(** C4: two calls of [getOrCreateDispatch] for the same user and date
    return the same row, the second call changes nothing, and a row is
    added at most once, only when none existed; linking a pair twice
    succeeds both times, the second time without any change, and leaves
    exactly one link row when the pair had at most one; unlinking a pair
    that is not linked changes nothing. *)
Theorem dispatch_operations_are_idempotent
  (clock1 clock2 userId date dispatchId taskId : string) (db : Db) :
  (exists db1 row,
     getOrCreateDispatch newDispatchId clock1 userId date db = (db1, Returns row)
     /\ getOrCreateDispatch newDispatchId clock2 userId date db1 = (db1, Returns row)
     /\ dispatchUser row = userId /\ Store.date row = date
     /\ (dispatches db1 = dispatches db
         \/ (dispatches db1 = (dispatches db ++ [row])%list
             /\ forall d, In d (dispatches db) ->
                          ~ (dispatchUser d = userId /\ Store.date d = date))))
  /\ (forall db1 p,
        linkTaskToDispatch userId dispatchId taskId db = (db1, Returns p) ->
        p = (dispatchId, taskId)
        /\ linkTaskToDispatch userId dispatchId taskId db1 = (db1, Returns p)
        /\ In p (dispatchTasks db1)
        /\ (In p (dispatchTasks db) -> db1 = db)
        /\ ((linkCount p db <= 1)%nat -> linkCount p db1 = 1%nat))
  /\ (forall db1 r,
        unlinkTaskFromDispatch userId dispatchId taskId db = (db1, r) ->
        ~ In (dispatchId, taskId) (dispatchTasks db) -> db1 = db).
Proof.
  split; [| split].
  - destruct (find (fun d => String.eqb (dispatchUser d) userId
                             && String.eqb (Store.date d) date)
                   (dispatches db)) as [row |] eqn:F.
    + exists db, row.
      rewrite !(getOrCreateDispatch_found _ _ _ _ row F).
      apply find_some in F. destruct F as [_ C].
      apply andb_true_iff in C. rewrite !String.eqb_eq in C.
      repeat split; try tauto; left; reflexivity.
    + rewrite (getOrCreateDispatch_created clock1 _ _ _ F). cbv zeta.
      set (row := mkDispatch (newDispatchId db) userId date None false clock1 clock1).
      exists (setDispatches (fun rows => (rows ++ [row])%list) db), row.
      repeat split.
      * apply getOrCreateDispatch_found. cbn [setDispatches dispatches].
        apply find_app_new; [exact F |].
        cbn. rewrite !String.eqb_refl. reflexivity.
      * right. split; [reflexivity |].
        intros d Hd [E1 E2]. apply (find_none _ _ F) in Hd.
        rewrite E1, E2, !String.eqb_refl in Hd. discriminate.
  - intros db1 p H. unfold linkTaskToDispatch in H.
    unfold bind at 1 in H. unfold read at 1 in H.
    destruct (selectDispatch userId dispatchId db) as [d |] eqn:Sd;
      [| discriminate H].
    destruct (finalized d) eqn:Fd; [discriminate H |].
    unfold bind at 1 in H. unfold read at 1 in H.
    destruct (find _ (tasks db)) as [t |] eqn:St; [| discriminate H].
    assert (Store.dispatchId d = dispatchId) as Ed.
    { apply find_some in Sd. destruct Sd as [_ C].
      apply andb_true_iff in C. apply String.eqb_eq. tauto. }
    assert (Store.taskId t = taskId) as Et.
    { apply find_some in St. destruct St as [_ C].
      rewrite !andb_true_iff in C. apply String.eqb_eq. tauto. }
    rewrite Ed, Et in H.
    unfold bind, read, ret in H.
    (* the second call sees the same dispatch and task *)
    assert (forall links,
              linkTaskToDispatch userId dispatchId taskId
                (mkDb (dispatches db) links (tasks db) (projects db))
              = (if isNull (find (pairEqb (dispatchId, taskId)) links)
                 then mkDb (dispatches db) (links ++ [(dispatchId, taskId)])%list
                        (tasks db) (projects db)
                 else mkDb (dispatches db) links (tasks db) (projects db),
                 Returns (dispatchId, taskId))) as Again.
    { intros links. unfold linkTaskToDispatch, bind, read, ret, selectDispatch,
        selectLink, insertLink, write, setDispatchTasks.
      cbn [dispatches tasks dispatchTasks projects].
      unfold selectDispatch in Sd. rewrite Sd, Fd.
      cbn [dispatches tasks dispatchTasks projects]. rewrite St.
      cbn [dispatches tasks dispatchTasks projects]. rewrite Ed, Et.
      destruct (find (pairEqb (dispatchId, taskId)) links); reflexivity. }
    destruct (selectLink dispatchId taskId db) as [l |] eqn:Sl.
    + (* already linked *)
      cbn [isNull] in H. injection H as <- <-.
      assert (In (dispatchId, taskId) (dispatchTasks db)) as I.
      { unfold selectLink in Sl. apply find_some in Sl. destruct Sl as [I E].
        apply pairEqb_eq in E. subst l. exact I. }
      repeat split; trivial.
      * destruct db as [ds ls ts ps]. cbn [dispatches dispatchTasks tasks projects] in *.
        rewrite Again. unfold selectLink in Sl. cbn [dispatchTasks] in Sl.
        rewrite Sl. reflexivity.
      * intros L. pose proof (linkCount_present _ _ I). lia.
    + (* a new link *)
      cbn [isNull] in H. unfold insertLink, write in H. injection H as <- <-.
      pose proof (proj1 (selectLink_None _ _ _) Sl) as NI.
      repeat split.
      * unfold setDispatchTasks. rewrite Again.
        rewrite find_app_new;
          [reflexivity | exact Sl | apply pairEqb_eq; reflexivity].
      * cbn [setDispatchTasks dispatchTasks]. apply in_or_app. right. left. reflexivity.
      * intros I. contradiction.
      * intros _. unfold linkCount. cbn [setDispatchTasks dispatchTasks].
        rewrite filter_app, length_app.
        fold (linkCount (dispatchId, taskId) db).
        rewrite (linkCount_absent _ _ NI). cbn [filter].
        replace (pairEqb (dispatchId, taskId) (dispatchId, taskId)) with true
          by (symmetry; apply pairEqb_eq; reflexivity).
        reflexivity.
  - intros db1 r H NI. unfold unlinkTaskFromDispatch in H.
    unfold bind at 1 in H. unfold read at 1 in H.
    destruct (selectDispatch userId dispatchId db) as [d |] eqn:Sd.
    2:{ injection H as <- _. reflexivity. }
    destruct (finalized d); [injection H as <- _; reflexivity |].
    assert (Store.dispatchId d = dispatchId) as Ed.
    { apply find_some in Sd. destruct Sd as [_ C].
      apply andb_true_iff in C. apply String.eqb_eq. tauto. }
    unfold bind, write, ret in H. injection H as <- _.
    destruct db as [ds ls ts ps]. unfold setDispatchTasks.
    cbn [dispatches dispatchTasks tasks projects] in *. f_equal.
    apply filter_all. intros x Hx. rewrite Ed.
    destruct (pairEqb (dispatchId, taskId) x) eqn:E; [| reflexivity].
    apply pairEqb_eq in E. subst x. contradiction.
Qed.

End DispatchFacts.

Lemma dispatch_operations_are_idempotent_witness :
  linkCount ("d1", "t9")
    (Dispatches.setDispatchTasks (fun rows => (rows ++ [("d1", "t9")])%list)
       (Store.mkDb (Store.dispatches Notions.planDb) (Store.dispatchTasks Notions.planDb)
          [Notions.planTask "t9" "open"] []))
  = 1%nat.
Proof.
  destruct (dispatch_operations_are_idempotent (fun _ => "d2") "c1" "c2" "u1"
              "2024-02-28" "d1" "t9"
              (Store.mkDb (Store.dispatches Notions.planDb)
                 (Store.dispatchTasks Notions.planDb)
                 [Notions.planTask "t9" "open"] []))
    as (_ & L & _).
  destruct (L _ _ ltac:(vm_compute; reflexivity)) as (_ & _ & _ & _ & C).
  apply C. vm_compute. apply le_S, le_n.
Defined.

(** ** Completing a dispatch *)

Section CompleteDispatchFacts.

Import Store Dispatches TaskWrites.

Variable newDispatchId : Db -> string.

(** The loop links every task of the list to the next dispatch once,
    and touches nothing else. *)
Lemma linkAll_spec (nextId : string) (taskIds : list string) :
  forall db,
  exists db',
    linkAll nextId taskIds db = (db', Returns tt)
    /\ dispatches db' = dispatches db
    /\ tasks db' = tasks db
    /\ projects db' = projects db
    /\ (forall p, In p (dispatchTasks db') <->
                  In p (dispatchTasks db)
                  \/ exists t, In t taskIds /\ p = (nextId, t))
    /\ (NoDup (dispatchTasks db) -> NoDup (dispatchTasks db')).
Proof.
  induction taskIds as [| t ts IH]; intros db.
  - exists db. cbn [linkAll]. unfold ret.
    repeat split; trivial.
    + intros H. left. exact H.
    + intros [H | (t & [] & _)]. exact H.
  - cbn [linkAll]. unfold bind at 1. unfold read at 1.
    destruct (selectLink nextId t db) as [l |] eqn:S; cbn [isNull].
    + unfold bind at 1. unfold ret at 1.
      destruct (IH db) as (db' & E & D & T & P & L & N).
      exists db'. rewrite E. repeat split; trivial.
      * intros H. apply L in H. destruct H as [H | (t' & I & ->)]; [left; exact H |].
        right. exists t'. split; [right; exact I | reflexivity].
      * intros [H | (t' & [<- | I] & ->)].
        -- apply L. left. exact H.
        -- apply L. left. unfold selectLink in S. apply find_some in S.
           destruct S as [I E']. apply pairEqb_eq in E'. subst l. exact I.
        -- apply L. right. exists t'. auto.
    + unfold bind at 1. unfold insertLink, write.
      set (db1 := setDispatchTasks (fun rows => (rows ++ [(nextId, t)])%list) db).
      destruct (IH db1) as (db' & E & D & T & P & L & N).
      exists db'. rewrite E. repeat split; trivial.
      * intros H. apply L in H. destruct H as [H | (t' & I & ->)].
        -- subst db1. cbn [setDispatchTasks dispatchTasks] in H.
           apply in_app_or in H. destruct H as [H | [<- | []]]; [left; exact H |].
           right. exists t. split; [left; reflexivity | reflexivity].
        -- right. exists t'. split; [right; exact I | reflexivity].
      * intros H. apply L. subst db1. cbn [setDispatchTasks dispatchTasks].
        destruct H as [H | (t' & [<- | I] & ->)].
        -- left. apply in_or_app. left. exact H.
        -- left. apply in_or_app. right. left. reflexivity.
        -- right. exists t'. auto.
      * intros Nd. apply N. subst db1. cbn [setDispatchTasks dispatchTasks].
        apply NoDup_app; [exact Nd | repeat constructor; intros [] |].
        intros x Hx [<- | []].
        apply (proj1 (selectLink_None nextId t db) S). exact Hx.
Qed.

Lemma find_by_key (id : string) (rows : list Dispatch) (d : Dispatch) :
  NoDup (map dispatchId rows) -> In d rows -> dispatchId d = id ->
  find (fun x => String.eqb (dispatchId x) id) rows = Some d.
Proof.
  induction rows as [| r rows IH]; intros N I E; [contradiction |].
  cbn [find]. destruct (String.eqb_spec (dispatchId r) id) as [K | K].
  - f_equal. apply (unique_key dispatchId (r :: rows)); trivial;
      [left; reflexivity | congruence].
  - destruct I as [-> | I]; [contradiction |].
    cbn in N. inversion N as [| ? ? _ N']. apply IH; assumption.
Qed.

Lemma find_map_same {A : Type} (f : A -> bool) (g : A -> A) (l : list A) :
  (forall x, f (g x) = f x) -> find f (map g l) = option_map g (find f l).
Proof.
  intros H. induction l as [| a l IH]; [reflexivity |].
  cbn. rewrite H. destruct (f a); [reflexivity | exact IH].
Qed.

(** The row returned by the update is the dispatch, finalized. *)
Lemma finalizeRows_spec (clock id : string) (db : Db) (d : Dispatch) :
  NoDup (map dispatchId (dispatches db)) ->
  In d (dispatches db) -> dispatchId d = id ->
  finalizeRows clock id db = (finalizeIn clock id db, Returns (Some (finalizedAt clock d))).
Proof.
  intros N I E. unfold finalizeRows, bind, write, read.
  fold (finalizeIn clock id db). f_equal. f_equal.
  unfold finalizeIn. cbn [setDispatches dispatches].
  rewrite find_map_same.
  - rewrite (find_by_key id _ d N I E). cbn [option_map].
    rewrite (proj2 (String.eqb_eq _ _) E). reflexivity.
  - intros x. destruct (String.eqb (dispatchId x) id) eqn:K; [| exact K].
    cbn. exact K.
Qed.

Lemma selectDispatch_Some (userId id : string) (db : Db) (d : Dispatch) :
  selectDispatch userId id db = Some d ->
  In d (dispatches db) /\ dispatchId d = id /\ dispatchUser d = userId.
Proof.
  unfold selectDispatch. intros H. apply find_some in H. destruct H as [I C].
  apply andb_true_iff in C. rewrite !String.eqb_eq in C. tauto.
Qed.

(** The tasks that roll over are those linked to the dispatch that are
    neither soft-deleted nor done. *)
Lemma pending_spec (id t : string) (db : Db) :
  In t (pending id db) <->
  In (id, t) (dispatchTasks db)
  /\ exists task, In task (tasks db) /\ taskId task = t
                  /\ deletedAt task = None /\ status task <> "done".
Proof.
  unfold pending, unfinished, linkedTasks. rewrite in_map_iff. split.
  - intros ([t' st] & <- & H). apply filter_In in H. destruct H as [H Nd].
    apply in_flat_map in H. destruct H as ([i k] & L & H). cbn [fst snd] in *.
    destruct (String.eqb_spec i id) as [-> | K]; [| contradiction].
    apply in_map_iff in H. destruct H as (task & [= <- <-] & H).
    apply filter_In in H. destruct H as [T C].
    apply andb_true_iff in C. destruct C as [C1 C2].
    apply String.eqb_eq in C1. subst k.
    split; [exact L |]. exists task. repeat split; trivial.
    + destruct (deletedAt task); [discriminate | reflexivity].
    + intros E. rewrite E in Nd. discriminate.
  - intros (L & task & T & <- & D & S).
    exists (taskId task, status task). split; [reflexivity |].
    apply filter_In. split.
    + apply in_flat_map. exists (id, taskId task). split; [exact L |].
      cbn [fst snd]. rewrite String.eqb_refl.
      apply in_map_iff. exists task. split; [reflexivity |].
      apply filter_In. split; [exact T |].
      rewrite String.eqb_refl, D. reflexivity.
    + cbn [snd]. destruct (String.eqb_spec (status task) "done"); [contradiction |].
      reflexivity.
Qed.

============================================================

> [TASK REQUIREMENTS]: Please reproduce, exactly as they appear above, the lines from the line containing "db' = dispatches db" up to and including the line containing "-- apply L. left. unfold".

> [RESULT]:
    /\ dispatches db' = dispatches db
    /\ tasks db' = tasks db
    /\ projects db' = projects db
    /\ (forall p, In p (dispatchTasks db') <->
                  In p (dispatchTasks db)
                  \/ exists t, In t taskIds /\ p = (nextId, t))
    /\ (NoDup (dispatchTasks db) -> NoDup (dispatchTasks db')).
Proof.
  induction taskIds as [| t ts IH]; intros db.
  - exists db. cbn [linkAll]. unfold ret.
    repeat split; trivial.
    + intros H. left. exact H.
    + intros [H | (t & [] & _)]. exact H.
  - cbn [linkAll]. unfold bind at 1. unfold read at 1.
    destruct (selectLink nextId t db) as [l |] eqn:S; cbn [isNull].
    + unfold bind at 1. unfold ret at 1.
      destruct (IH db) as (db' & E & D & T & P & L & N).
      exists db'. rewrite E. repeat split; trivial.
      * intros H. apply L in H. destruct H as [H | (t' & I & ->)]; [left; exact H |].
        right. exists t'. split; [right; exact I | reflexivity].
      * intros [H | (t' & [<- | I] & ->)].
        -- apply L. left. exact H.
        -- apply L. left. unfold selectLink in S. apply find_some in S.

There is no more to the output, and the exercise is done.